__TRY IT__.
Only the lines below between the ones containing "Fixpoint calls_orderly (cfg" and "Lemma counted_le n", inclusive, are to be reproduced, each exactly as it stands.
══════
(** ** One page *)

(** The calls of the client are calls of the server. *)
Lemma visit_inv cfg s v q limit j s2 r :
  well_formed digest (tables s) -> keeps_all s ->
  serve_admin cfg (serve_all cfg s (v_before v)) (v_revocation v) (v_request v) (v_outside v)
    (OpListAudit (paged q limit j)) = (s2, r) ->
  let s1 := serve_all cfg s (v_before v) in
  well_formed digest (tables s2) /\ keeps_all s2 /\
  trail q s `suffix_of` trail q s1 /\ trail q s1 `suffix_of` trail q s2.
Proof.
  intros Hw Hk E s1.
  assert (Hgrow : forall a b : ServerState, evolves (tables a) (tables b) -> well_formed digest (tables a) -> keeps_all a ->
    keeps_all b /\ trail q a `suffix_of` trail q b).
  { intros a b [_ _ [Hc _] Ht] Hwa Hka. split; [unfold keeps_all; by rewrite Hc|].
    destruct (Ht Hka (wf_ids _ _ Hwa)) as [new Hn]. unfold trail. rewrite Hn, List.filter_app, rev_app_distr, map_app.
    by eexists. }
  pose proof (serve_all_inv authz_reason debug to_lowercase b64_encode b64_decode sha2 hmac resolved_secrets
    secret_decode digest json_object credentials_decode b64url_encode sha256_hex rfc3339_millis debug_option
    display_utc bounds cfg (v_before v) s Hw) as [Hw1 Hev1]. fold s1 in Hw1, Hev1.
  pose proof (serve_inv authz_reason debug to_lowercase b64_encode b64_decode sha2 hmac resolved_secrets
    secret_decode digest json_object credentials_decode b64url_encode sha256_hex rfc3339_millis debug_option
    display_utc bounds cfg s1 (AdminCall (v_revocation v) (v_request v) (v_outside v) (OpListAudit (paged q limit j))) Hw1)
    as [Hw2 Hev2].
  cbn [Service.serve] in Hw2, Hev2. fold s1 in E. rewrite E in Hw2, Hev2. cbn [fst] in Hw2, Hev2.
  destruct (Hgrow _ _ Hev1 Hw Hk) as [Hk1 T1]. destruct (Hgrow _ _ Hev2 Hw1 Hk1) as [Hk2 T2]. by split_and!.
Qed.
══════
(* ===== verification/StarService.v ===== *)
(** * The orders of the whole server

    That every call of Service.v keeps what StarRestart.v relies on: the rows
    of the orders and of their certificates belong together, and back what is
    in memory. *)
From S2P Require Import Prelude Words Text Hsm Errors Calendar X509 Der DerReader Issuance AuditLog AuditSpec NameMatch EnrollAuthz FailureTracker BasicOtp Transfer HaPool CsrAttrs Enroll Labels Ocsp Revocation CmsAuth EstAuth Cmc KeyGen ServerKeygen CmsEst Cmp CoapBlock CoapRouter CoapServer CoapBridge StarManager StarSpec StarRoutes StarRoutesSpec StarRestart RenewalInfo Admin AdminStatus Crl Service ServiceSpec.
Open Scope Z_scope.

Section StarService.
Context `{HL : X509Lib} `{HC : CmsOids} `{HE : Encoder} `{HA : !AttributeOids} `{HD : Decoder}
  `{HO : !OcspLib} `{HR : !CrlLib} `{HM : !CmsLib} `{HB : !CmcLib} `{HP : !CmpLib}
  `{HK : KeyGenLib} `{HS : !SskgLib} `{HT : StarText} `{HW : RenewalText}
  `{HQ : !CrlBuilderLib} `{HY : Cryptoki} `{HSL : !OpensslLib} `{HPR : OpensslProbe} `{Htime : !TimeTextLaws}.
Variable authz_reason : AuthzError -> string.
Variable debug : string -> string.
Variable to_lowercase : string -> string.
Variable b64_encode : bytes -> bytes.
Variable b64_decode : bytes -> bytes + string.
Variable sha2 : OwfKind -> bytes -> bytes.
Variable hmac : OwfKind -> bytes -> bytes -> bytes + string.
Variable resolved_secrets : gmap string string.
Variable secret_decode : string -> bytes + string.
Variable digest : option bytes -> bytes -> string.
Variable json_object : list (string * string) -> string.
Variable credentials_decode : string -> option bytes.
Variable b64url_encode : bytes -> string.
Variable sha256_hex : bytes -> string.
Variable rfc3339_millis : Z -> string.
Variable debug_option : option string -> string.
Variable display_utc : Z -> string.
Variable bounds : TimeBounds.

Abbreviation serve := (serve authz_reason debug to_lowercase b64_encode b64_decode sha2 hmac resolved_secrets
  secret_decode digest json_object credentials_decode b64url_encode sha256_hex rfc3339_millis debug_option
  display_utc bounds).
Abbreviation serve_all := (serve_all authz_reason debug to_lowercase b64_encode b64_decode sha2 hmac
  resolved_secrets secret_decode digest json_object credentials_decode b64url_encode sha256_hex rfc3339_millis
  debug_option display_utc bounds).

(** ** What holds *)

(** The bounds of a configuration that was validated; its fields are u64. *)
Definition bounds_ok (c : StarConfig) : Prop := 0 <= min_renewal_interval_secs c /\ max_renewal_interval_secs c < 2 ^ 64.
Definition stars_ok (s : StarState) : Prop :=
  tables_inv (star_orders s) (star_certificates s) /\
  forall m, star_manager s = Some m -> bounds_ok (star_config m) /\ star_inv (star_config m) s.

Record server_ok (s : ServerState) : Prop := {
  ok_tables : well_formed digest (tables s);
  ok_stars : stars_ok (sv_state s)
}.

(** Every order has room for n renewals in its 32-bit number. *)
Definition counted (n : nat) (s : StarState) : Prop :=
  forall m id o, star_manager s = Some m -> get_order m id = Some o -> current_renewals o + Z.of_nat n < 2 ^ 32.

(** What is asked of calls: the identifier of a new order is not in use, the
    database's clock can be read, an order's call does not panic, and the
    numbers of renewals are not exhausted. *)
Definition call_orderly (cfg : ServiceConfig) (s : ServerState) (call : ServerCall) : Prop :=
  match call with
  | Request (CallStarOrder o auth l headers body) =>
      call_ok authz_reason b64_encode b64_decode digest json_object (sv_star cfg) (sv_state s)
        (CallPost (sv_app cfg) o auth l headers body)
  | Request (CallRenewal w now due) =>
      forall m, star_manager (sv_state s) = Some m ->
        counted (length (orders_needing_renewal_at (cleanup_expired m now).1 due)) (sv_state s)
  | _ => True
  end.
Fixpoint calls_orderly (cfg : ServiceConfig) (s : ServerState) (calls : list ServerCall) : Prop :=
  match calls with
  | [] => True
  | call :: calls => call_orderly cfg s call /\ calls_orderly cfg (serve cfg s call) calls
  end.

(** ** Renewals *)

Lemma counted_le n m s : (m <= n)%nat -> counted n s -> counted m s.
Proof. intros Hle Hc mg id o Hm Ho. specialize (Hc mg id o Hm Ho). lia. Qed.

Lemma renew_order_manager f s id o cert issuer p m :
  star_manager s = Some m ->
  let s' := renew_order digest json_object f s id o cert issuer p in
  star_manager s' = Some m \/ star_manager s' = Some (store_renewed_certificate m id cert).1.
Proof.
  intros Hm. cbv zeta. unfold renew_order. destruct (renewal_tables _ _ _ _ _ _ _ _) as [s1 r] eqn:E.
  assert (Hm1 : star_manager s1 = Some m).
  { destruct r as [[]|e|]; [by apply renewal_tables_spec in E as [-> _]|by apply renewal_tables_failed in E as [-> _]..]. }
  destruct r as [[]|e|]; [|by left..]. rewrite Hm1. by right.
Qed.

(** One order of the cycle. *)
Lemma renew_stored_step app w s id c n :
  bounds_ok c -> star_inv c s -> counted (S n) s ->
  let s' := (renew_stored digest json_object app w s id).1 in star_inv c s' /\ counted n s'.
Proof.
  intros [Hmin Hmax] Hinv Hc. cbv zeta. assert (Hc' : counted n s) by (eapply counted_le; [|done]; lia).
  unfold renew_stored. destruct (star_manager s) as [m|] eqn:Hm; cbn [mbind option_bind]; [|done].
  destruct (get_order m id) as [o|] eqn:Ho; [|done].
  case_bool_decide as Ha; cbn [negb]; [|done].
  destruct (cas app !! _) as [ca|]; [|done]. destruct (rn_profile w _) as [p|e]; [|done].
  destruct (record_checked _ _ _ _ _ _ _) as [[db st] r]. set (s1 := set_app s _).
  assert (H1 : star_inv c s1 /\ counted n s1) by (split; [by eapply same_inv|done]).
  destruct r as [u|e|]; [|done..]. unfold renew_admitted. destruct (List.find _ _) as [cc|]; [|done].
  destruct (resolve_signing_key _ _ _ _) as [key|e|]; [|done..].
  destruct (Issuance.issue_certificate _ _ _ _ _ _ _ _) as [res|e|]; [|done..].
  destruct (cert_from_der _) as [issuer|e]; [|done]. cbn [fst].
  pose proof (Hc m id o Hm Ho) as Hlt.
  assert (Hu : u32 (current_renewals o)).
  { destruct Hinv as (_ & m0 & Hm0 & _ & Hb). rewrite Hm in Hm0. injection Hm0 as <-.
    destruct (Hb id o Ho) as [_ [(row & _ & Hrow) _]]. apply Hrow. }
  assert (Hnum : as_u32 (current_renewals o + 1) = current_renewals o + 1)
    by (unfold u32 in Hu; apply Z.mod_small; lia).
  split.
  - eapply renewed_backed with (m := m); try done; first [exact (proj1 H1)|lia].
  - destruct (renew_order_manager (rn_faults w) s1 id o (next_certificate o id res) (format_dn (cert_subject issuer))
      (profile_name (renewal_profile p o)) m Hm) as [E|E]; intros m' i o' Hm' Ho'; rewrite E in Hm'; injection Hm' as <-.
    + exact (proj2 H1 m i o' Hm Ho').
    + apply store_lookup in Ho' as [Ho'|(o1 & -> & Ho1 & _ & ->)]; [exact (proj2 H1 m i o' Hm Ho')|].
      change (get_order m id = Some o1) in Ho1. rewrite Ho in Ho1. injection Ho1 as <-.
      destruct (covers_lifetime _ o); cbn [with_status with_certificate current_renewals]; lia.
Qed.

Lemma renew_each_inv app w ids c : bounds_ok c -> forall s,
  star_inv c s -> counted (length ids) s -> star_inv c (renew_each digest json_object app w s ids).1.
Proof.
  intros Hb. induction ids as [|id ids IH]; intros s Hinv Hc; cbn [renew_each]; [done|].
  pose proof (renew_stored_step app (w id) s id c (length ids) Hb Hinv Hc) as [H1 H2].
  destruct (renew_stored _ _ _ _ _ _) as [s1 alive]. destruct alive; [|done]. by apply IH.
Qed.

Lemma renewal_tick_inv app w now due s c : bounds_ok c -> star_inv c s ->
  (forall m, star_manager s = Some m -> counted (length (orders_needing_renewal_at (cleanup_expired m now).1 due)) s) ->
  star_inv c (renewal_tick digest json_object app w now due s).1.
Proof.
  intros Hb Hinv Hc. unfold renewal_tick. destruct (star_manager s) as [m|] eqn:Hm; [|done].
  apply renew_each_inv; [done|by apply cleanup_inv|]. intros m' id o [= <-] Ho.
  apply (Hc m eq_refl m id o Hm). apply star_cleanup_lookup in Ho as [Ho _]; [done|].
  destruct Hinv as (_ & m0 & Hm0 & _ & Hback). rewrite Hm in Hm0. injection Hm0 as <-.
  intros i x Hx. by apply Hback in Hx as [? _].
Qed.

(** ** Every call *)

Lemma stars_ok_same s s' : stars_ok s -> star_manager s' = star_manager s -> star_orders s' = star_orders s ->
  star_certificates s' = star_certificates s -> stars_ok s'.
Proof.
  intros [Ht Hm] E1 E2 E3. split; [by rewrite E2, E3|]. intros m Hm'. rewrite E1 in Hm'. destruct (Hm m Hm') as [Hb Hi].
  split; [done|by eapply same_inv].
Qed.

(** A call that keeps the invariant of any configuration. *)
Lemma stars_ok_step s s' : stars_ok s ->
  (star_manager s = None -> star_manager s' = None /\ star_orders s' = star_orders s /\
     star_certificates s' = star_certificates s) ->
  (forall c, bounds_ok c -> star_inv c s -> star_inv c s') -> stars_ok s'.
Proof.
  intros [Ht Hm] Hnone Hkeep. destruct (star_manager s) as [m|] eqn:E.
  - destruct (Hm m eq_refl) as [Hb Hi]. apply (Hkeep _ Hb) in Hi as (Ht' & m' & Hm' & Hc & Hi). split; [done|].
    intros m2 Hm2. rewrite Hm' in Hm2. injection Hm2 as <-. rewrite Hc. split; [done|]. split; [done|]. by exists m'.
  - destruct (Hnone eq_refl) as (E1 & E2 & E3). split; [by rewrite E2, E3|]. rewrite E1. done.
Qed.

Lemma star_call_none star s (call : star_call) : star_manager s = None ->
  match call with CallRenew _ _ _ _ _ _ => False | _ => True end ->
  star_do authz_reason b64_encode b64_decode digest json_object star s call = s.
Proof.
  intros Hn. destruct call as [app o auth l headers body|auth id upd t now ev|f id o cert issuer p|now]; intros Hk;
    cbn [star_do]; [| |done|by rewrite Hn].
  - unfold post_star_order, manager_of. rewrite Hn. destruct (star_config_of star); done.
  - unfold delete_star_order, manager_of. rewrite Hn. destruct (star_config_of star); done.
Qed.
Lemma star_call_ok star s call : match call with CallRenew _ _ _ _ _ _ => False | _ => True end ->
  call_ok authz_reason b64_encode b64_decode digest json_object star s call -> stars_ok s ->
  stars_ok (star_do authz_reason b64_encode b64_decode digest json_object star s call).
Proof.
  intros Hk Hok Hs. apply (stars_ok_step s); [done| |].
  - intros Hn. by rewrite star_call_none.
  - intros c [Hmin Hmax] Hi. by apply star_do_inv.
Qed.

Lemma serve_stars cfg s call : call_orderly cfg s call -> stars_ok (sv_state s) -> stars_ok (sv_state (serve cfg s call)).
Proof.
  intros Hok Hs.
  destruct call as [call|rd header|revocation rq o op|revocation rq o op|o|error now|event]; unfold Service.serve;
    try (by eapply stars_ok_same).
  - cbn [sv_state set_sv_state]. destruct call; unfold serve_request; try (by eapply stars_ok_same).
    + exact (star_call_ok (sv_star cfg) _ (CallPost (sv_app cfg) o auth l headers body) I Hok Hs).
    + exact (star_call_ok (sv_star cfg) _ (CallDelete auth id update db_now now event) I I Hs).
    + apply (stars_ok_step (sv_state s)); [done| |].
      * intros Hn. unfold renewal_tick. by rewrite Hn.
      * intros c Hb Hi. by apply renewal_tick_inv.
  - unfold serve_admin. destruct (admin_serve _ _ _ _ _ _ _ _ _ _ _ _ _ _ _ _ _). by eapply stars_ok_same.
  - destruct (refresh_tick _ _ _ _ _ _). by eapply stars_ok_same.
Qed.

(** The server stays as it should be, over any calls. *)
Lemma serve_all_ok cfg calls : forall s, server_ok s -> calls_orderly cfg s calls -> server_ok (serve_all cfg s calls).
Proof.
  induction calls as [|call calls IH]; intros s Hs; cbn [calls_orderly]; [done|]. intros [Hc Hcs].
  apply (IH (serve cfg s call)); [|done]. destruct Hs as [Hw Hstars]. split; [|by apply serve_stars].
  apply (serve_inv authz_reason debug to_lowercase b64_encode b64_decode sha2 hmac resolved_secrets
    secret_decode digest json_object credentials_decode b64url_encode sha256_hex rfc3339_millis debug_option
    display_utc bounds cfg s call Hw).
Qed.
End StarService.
══════
__RESPONSE AREA__.
Fixpoint calls_orderly (cfg : ServiceConfig) (s : ServerState) (calls : list ServerCall) : Prop :=
  match calls with
  | [] => True
  | call :: calls => call_orderly cfg s call /\ calls_orderly cfg (serve cfg s call) calls
  end.

(** ** Renewals *)

Lemma counted_le n m s : (m <= n)%nat -> counted n s -> counted m s.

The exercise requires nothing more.